For APs they first want to do mac-authentication to come in a VLAN where we can provision the APs, they also want to send a certificate to the AP to do the authentication on the switch afterwards. (and removing the mac-authentication for this AP after this)

Is this even possible?

I saw you can configure 802.1x Parameters using PEAP, but is it also possible to do 802.1x with a certificate on the APs?

Kind regards,

---

@Thomasds wrote:

Dear, our customer wants to have all his switches doing 802.1x on all of their ports. For APs they first want to do mac-authentication to come in a VLAN where we can provision the APs, they also want to send a certificate to the AP to do the authentication on the switch afterwards. (and removing the mac-authentication for this AP after this) Is this even possible? I saw you can configure 802.1x Parameters using PEAP, but is it also possible to do 802.1x with a certificate on the APs?
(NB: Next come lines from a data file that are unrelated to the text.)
(* ===== verification/Acl.v ===== *)
(** * Rights on shared mailboxes (crates\/uwumail-store\/src\/acl.rs,
    crates\/uwumail-imap\/src\/session.rs)

    The letters of RFC 4314 a mailbox is shared with: how a set of them is normalised
    ([normalize_rights]) and asked ([has_rights]), the levels the portal offers
    ([ShareLevel]), what SETACL makes of [+] and [-] ([wanted_rights]), and which flags
    a set of rights lets its holder change ([may_set_keyword]). Rights are ASCII
    letters, a string of them the list of its bytes. *)

From S2P Require Import Prelude.

(** Every right, in the order RFC 4314 lists them. *)
Definition ALL_RIGHTS : list byte := bs "lrswipkxtea".

(** [rights.contains(c)] *)
Definition has_letter (rights : list byte) (c : byte) : bool := bool_decide (c ∈ rights).

Module ShareLevel.
Inductive ShareLevel : Type := Read | Write | All.
End ShareLevel.
Abbreviation ShareLevel := ShareLevel.ShareLevel.

#[export] Instance share_level_eq_decision : EqDecision ShareLevel.
Proof. solve_decision. Defined.

Definition level_rights (level : ShareLevel) : list byte :=
  match level with
  | ShareLevel.Read => bs "lr"
  | ShareLevel.Write => bs "lrswite"
  | ShareLevel.All => ALL_RIGHTS
  end.

Definition as_str (level : ShareLevel) : list byte :=
  match level with
  | ShareLevel.Read => bs "read"
  | ShareLevel.Write => bs "write"
  | ShareLevel.All => bs "all"
  end.

Definition parse_level (value : list byte) : option ShareLevel :=
  if decide (value = bs "read") then Some ShareLevel.Read
  else if decide (value = bs "write") then Some ShareLevel.Write
  else if decide (value = bs "all") then Some ShareLevel.All
  else None.

(** The level closest to a set of rights. *)
Definition level_of (rights : list byte) : ShareLevel :=
  if has_letter rights "a"%byte then ShareLevel.All
  else if existsb (has_letter (bs "switexk")) rights then ShareLevel.Write
  else ShareLevel.Read.

(** The letters a letter stands for; none when it is unknown. *)
Definition letters_of (c : byte) : option (list byte) :=
  if decide (c = "c"%byte) then Some (bs "k")
  else if decide (c = "d"%byte) then Some (bs "xte")
  else if has_letter ALL_RIGHTS c then Some [c]
  else None.

(** The loop over the input. *)
Fixpoint wanted_loop (input wanted : list byte) : option (list byte) :=
  match input with
  | [] => Some wanted
  | c :: input =>
      match letters_of c with
      | Some letters => wanted_loop input (wanted ++ letters)
      | None => None
      end
  end.

(** In the usual order, without repeats; nothing when a letter is unknown. *)
Definition normalize_rights (input : list byte) : option (list byte) :=
  wanted ← wanted_loop input [];
  Some (List.filter (has_letter wanted) ALL_RIGHTS).

Definition has_rights (rights needed : list byte) : bool := forallb (has_letter rights) needed.

(** ** SETACL and DELETEACL *)

(** What is to be stored for someone who has [current]: nothing to delete, [+] and [-]
    change it, anything else replaces it. None when letters after [-] are unknown. *)
Definition wanted_rights (current : list byte) (rights : option (list byte)) : option (list byte) :=
  match rights with
  | None => Some []
  | Some rights =>
      match strip_prefix (bs "+") rights, strip_prefix (bs "-") rights with
      | Some added, _ => Some (current ++ added)
      | None, Some removed =>
          removed ← normalize_rights removed;
          Some (List.filter (fun right => negb (has_letter removed right)) current)
      | None, None => Some rights
      end
  end.

(** The rights the store keeps after it, normalised; none when it answers BAD. *)
Definition set_rights (current : list byte) (rights : option (list byte)) : option (list byte) :=
  wanted ← wanted_rights current rights; normalize_rights wanted.

(** ** Flags *)

Definition DELETED_KEYWORD : list byte := bs "$deleted".

(** [\Seen] needs [s], [\Deleted] needs [t], everything else [w]. *)
Definition may_set_keyword (rights keyword : list byte) : bool :=
  let needed := if decide (keyword = bs "$seen") then "s"%byte
                else if decide (keyword = DELETED_KEYWORD) then "t"%byte
                else "w"%byte in
  has_letter rights needed.

(** The PERMANENTFLAGS of a writable mailbox. *)
Definition permanent_flags (rights : list byte) : list byte :=
  let w := has_letter rights "w"%byte in
  join (bs " ")
    ((if w then [bs "\Answered"; bs "\Flagged"; bs "\Draft"] else [])
     ++ (if has_letter rights "t"%byte then [bs "\Deleted"] else [])
     ++ (if has_letter rights "s"%byte then [bs "\Seen"] else [])
     ++ (if w then [bs "\*"] else [])).

(** Whether some right to change anything is among them. *)
Definition may_change (rights : list byte) : bool := existsb (has_letter (bs "stwe")) rights.

(** ** Lemmas *)

Lemma has_letter_iff rights c : has_letter rights c = true <-> c ∈ rights.
Proof. apply bool_decide_eq_true. Qed.

Lemma wanted_loop_some input : forall wanted out, wanted_loop input wanted = Some out <->
  Forall (fun c => is_Some (letters_of c)) input /\ out = wanted ++ (input ≫= fun c => default [] (letters_of c)).
Proof.
  induction input as [|c input IH]; intros wanted out; cbn [wanted_loop mbind list_bind].
  { rewrite app_nil_r. split; [intros [= ->]; by split | by intros [_ ->]]. }
  destruct (letters_of c) as [letters|] eqn:E; cbn [default from_option id].
  - rewrite IH, app_assoc, Forall_cons, E. naive_solver.
  - rewrite Forall_cons, E. split; [done|]. by intros [[[? [=]] _] _].
Qed.

Lemma normalize_some input out : normalize_rights input = Some out <->
  Forall (fun c => is_Some (letters_of c)) input
  /\ out = List.filter (has_letter (input ≫= fun c => default [] (letters_of c))) ALL_RIGHTS.
Proof.
  unfold normalize_rights. destruct (wanted_loop input []) as [wanted|] eqn:E; cbn [mbind option_bind].
  - apply wanted_loop_some in E as [Hall ->]. split; [intros [= <-]; by split | by intros [_ ->]].
  - split; [done|]. intros [Hall ->].
    assert (wanted_loop input [] = Some ([] ++ (input ≫= fun c => default [] (letters_of c)))) by by apply wanted_loop_some.
    congruence.
Qed.

Lemma letters_of_right c : c ∈ ALL_RIGHTS -> letters_of c = Some [c].
Proof.
  intros H. unfold ALL_RIGHTS in H. cbn in H.
  repeat (apply elem_of_cons in H as [->|H]; [reflexivity|]). by apply elem_of_nil in H.
Qed.

Lemma elem_of_filter_rights wanted c :
  c ∈ List.filter (has_letter wanted) ALL_RIGHTS <-> c ∈ wanted /\ c ∈ ALL_RIGHTS.
Proof. rewrite list_elem_of_In, filter_In, <-list_elem_of_In, has_letter_iff. tauto. Qed.

Lemma letters_of_rights c letters : letters_of c = Some letters -> letters ⊆ ALL_RIGHTS.
Proof.
  unfold letters_of. intros H. repeat case_decide;
    [injection H as <-; apply (bool_decide_unpack _); vm_compute; exact I..|].
  destruct (has_letter ALL_RIGHTS c) eqn:E; [|done]. apply has_letter_iff in E. injection H as <-.
  intros x ->%list_elem_of_singleton. done.
Qed.

(** The letters of a normal form are those the input stands for. *)
Lemma normalize_letters input out : normalize_rights input = Some out ->
  forall r, r ∈ out <-> exists c letters, c ∈ input /\ letters_of c = Some letters /\ r ∈ letters.
Proof.
  intros [Hall ->]%normalize_some r. rewrite elem_of_filter_rights, list_elem_of_bind. split.
  - intros [(c & Hr & Hc) _]. destruct (letters_of c) as [letters|] eqn:E; [|by apply elem_of_nil in Hr].
    by exists c, letters.
  - intros (c & letters & Hc & E & Hr). split; [exists c; rewrite E; by split|]. by eapply letters_of_rights.
Qed.

(** A part of the rights in their order is its own normal form. *)
Lemma normalize_part (p : byte -> bool) :
  normalize_rights (List.filter p ALL_RIGHTS) = Some (List.filter p ALL_RIGHTS).
Proof.
  apply normalize_some. split.
  - apply Forall_forall. intros c Hc%list_elem_of_In%filter_In. destruct Hc as [Hc%list_elem_of_In _].
    by rewrite letters_of_right.
  - assert (Hfix : forall l, l ⊆ ALL_RIGHTS -> (l ≫= fun c => default [] (letters_of c)) = l).
    { induction l as [|c l IH]; intros Hl; [done|]. cbn. rewrite letters_of_right by (apply Hl, elem_of_cons; by left). cbn.
      f_equal. apply IH. intros x Hx. apply Hl, elem_of_cons. by right. }
    rewrite Hfix by (intros c [Hc _]%list_elem_of_In%filter_In; by apply list_elem_of_In).
    apply filter_ext_in. intros c Hc. destruct (p c) eqn:E.
    + symmetry. apply has_letter_iff, list_elem_of_In, filter_In. by split.
    + symmetry. apply not_true_iff_false. rewrite has_letter_iff, list_elem_of_In, filter_In. intros [_ ?]. congruence.
Qed.

Lemma normalize_is_part input out : normalize_rights input = Some out -> exists p, out = List.filter p ALL_RIGHTS.
Proof. intros [_ ->]%normalize_some. eauto. Qed.

(** ** What the operations do *)

(** The rights a string of letters stands for. *)
Definition stands_for (input : list byte) (right : byte) : Prop :=
  exists c letters, c ∈ input /\ letters_of c = Some letters /\ right ∈ letters.

Lemma part_sublist (p : byte -> bool) l : List.filter p l `sublist_of` l.
Proof. induction l as [|c l IH]; cbn; [constructor|]. case_match; by constructor. Qed.

Lemma stands_for_rights current : current ⊆ ALL_RIGHTS -> forall r, stands_for current r <-> r ∈ current.
Proof.
  intros Hc r. split.
  - intros (c & letters & Hin & E & Hr). rewrite letters_of_right in E by by apply Hc. injection E as <-.
    apply list_elem_of_singleton in Hr. by subst.
  - intros Hr. exists r, [r]. split; [done|]. rewrite letters_of_right by by apply Hc. split; [done | set_solver].
Qed.

Lemma stands_for_app s t r : stands_for (s ++ t) r <-> stands_for s r \/ stands_for t r.
Proof. unfold stands_for. set_solver. Qed.

Lemma normalize_none input : normalize_rights input = None <-> exists c, c ∈ input /\ letters_of c = None.
Proof.
  destruct (decide (Forall (fun c => is_Some (letters_of c)) input)) as [Hall|Hall].
  - rewrite (proj2 (normalize_some _ _) (conj Hall eq_refl)). split; [done|]. intros (c & Hc & E).
    rewrite Forall_forall in Hall. apply Hall in Hc as [? ?]. congruence.
  - split; [intros _|].
    + apply not_Forall_Exists in Hall; [|apply _]. apply Exists_exists in Hall as (c & Hc & E).
      exists c. split; [done|]. by apply eq_None_not_Some.
    + intros _. destruct (normalize_rights input) eqn:E; [|done]. by apply normalize_some in E as [? _].
Qed.

(** Rights are refused exactly when a letter is unknown; otherwise they are kept as
    the letters they stand for ([c] for [k], [d] for [xte]), each once and in the order
    of RFC 4314, and normalising them again changes nothing. *)
Theorem rights_normal_form input :
  (normalize_rights input = None <-> exists c, c ∈ input /\ letters_of c = None)
  /\ forall out, normalize_rights input = Some out ->
     normalize_rights out = Some out /\ out `sublist_of` ALL_RIGHTS /\ NoDup out
     /\ forall r, r ∈ out <-> stands_for input r.
Proof.
  split; [apply normalize_none|]. intros out Hout. pose proof (normalize_letters _ _ Hout) as Hr.
  apply normalize_is_part in Hout as [p ->]. split_and!; [apply normalize_part | apply part_sublist | | exact Hr].
  apply (sublist_NoDup _ ALL_RIGHTS); [|apply part_sublist]. apply (bool_decide_unpack _). vm_compute. exact I.
Qed.

(** What SETACL means: the rights given, those added to what there was, or what there was
    without those taken away. *)
Definition meant (current : list byte) (rights : option (list byte)) (r : byte) : Prop :=
  match rights with
  | None => False
  | Some rights =>
      match rights with
      | c :: letters =>
          if decide (c = "+"%byte) then r ∈ current \/ stands_for letters r
          else if decide (c = "-"%byte) then r ∈ current /\ ~ stands_for letters r
          else stands_for rights r
      | [] => False
      end
  end.

Lemma strip_prefix_byte (p c : byte) (s : list byte) : strip_prefix [p] (c :: s) = if decide (c = p) then Some s else None.
Proof. unfold strip_prefix. simpl. rewrite take_0, drop_0. repeat case_decide; simplify_eq; done. Qed.

(** SETACL and DELETEACL leave exactly the rights they mean: [+] adds to what was
    there, [-] takes away what its letters stand for and nothing else, anything else
    replaces it. What is stored is in normal form. *)
Theorem set_rights_meant current rights out :
  current ⊆ ALL_RIGHTS -> set_rights current rights = Some out ->
  normalize_rights out = Some out /\ forall r, r ∈ out <-> meant current rights r.
Proof.
  intros Hc. unfold set_rights. destruct (wanted_rights current rights) as [wanted|] eqn:E; [|done].
  cbn [mbind option_bind]. intros Hout. assert (Hr : forall r, r ∈ out <-> stands_for wanted r) by exact (normalize_letters _ _ Hout).
  split; [apply normalize_is_part in Hout as [p ->]; apply normalize_part|].
  intros r. rewrite Hr. clear Hr Hout. unfold wanted_rights in E. destruct rights as [[|c s]|]; cbn [meant].
  - injection E as <-. unfold stands_for. set_solver.
  - change (bs "+") with ["+"%byte] in E. change (bs "-") with ["-"%byte] in E. rewrite !strip_prefix_byte in E.
    case_decide; [|case_decide].
    + injection E as <-. by rewrite stands_for_app, (stands_for_rights current).
    + destruct (normalize_rights s) as [removed|] eqn:Es; [|done]. injection E as <-.
      assert (Hrem : forall r, r ∈ removed <-> stands_for s r) by exact (normalize_letters _ _ Es). rewrite stands_for_rights.
      * rewrite list_elem_of_In, filter_In, <-list_elem_of_In, negb_true_iff, <-not_true_iff_false, has_letter_iff, Hrem. done.
      * intros x Hx%list_elem_of_In%filter_In. apply Hc, list_elem_of_In, Hx.
    + by injection E as <-.
  - injection E as <-. unfold stands_for. set_solver.
Qed.

(** The level a share is shown as is the one it was given. *)
Lemma level_round_trip level : level_of (level_rights level) = level /\ parse_level (as_str level) = Some level.
Proof. by destruct level. Qed.

(** ** Witnesses *)

Lemma rights_normal_form_witness :
  normalize_rights (bs "dcrl") = Some (bs "lrkxte") /\ NoDup (bs "lrkxte") /\ normalize_rights (bs "lz") = None.
Proof.
  destruct (rights_normal_form (bs "dcrl")) as [_ H]. destruct (rights_normal_form (bs "lz")) as [[_ Hn] _].
  split; [vm_compute; reflexivity|]. split; [apply (H (bs "lrkxte")); vm_compute; reflexivity|].
  apply Hn. exists "z"%byte. split; [apply list_elem_of_In; vm_compute; tauto | vm_compute; reflexivity].
Defined.

Lemma set_rights_meant_witness :
  set_rights (bs "lrswite") (Some (bs "-d")) = Some (bs "lrswi") /\ normalize_rights (bs "lrswi") = Some (bs "lrswi").
Proof.
  split; [vm_compute; reflexivity|].
  apply (set_rights_meant (bs "lrswite") (Some (bs "-d")) (bs "lrswi")); [|vm_compute; reflexivity].
  apply (bool_decide_unpack _). vm_compute. exact I.
Defined.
Kind regards,

---

That all depends on your switch.  If an AP is new, it will not do 802.1x.  Your switch can mac authenticate them and put them into the VLAN needed to provision 802.1x credentials.  When you provision 802.1x credentials, it should pass 802.1x on the switchport on the next reboot and then end up in the correct VLAN.  Access points do not use certificate-based authentication on their ports.

Thanks both for the reply

That was all I needed to know

Kind regards,

EAP-PEAP (username/password) is the only supported method for the 802.1X supplicant on an access point.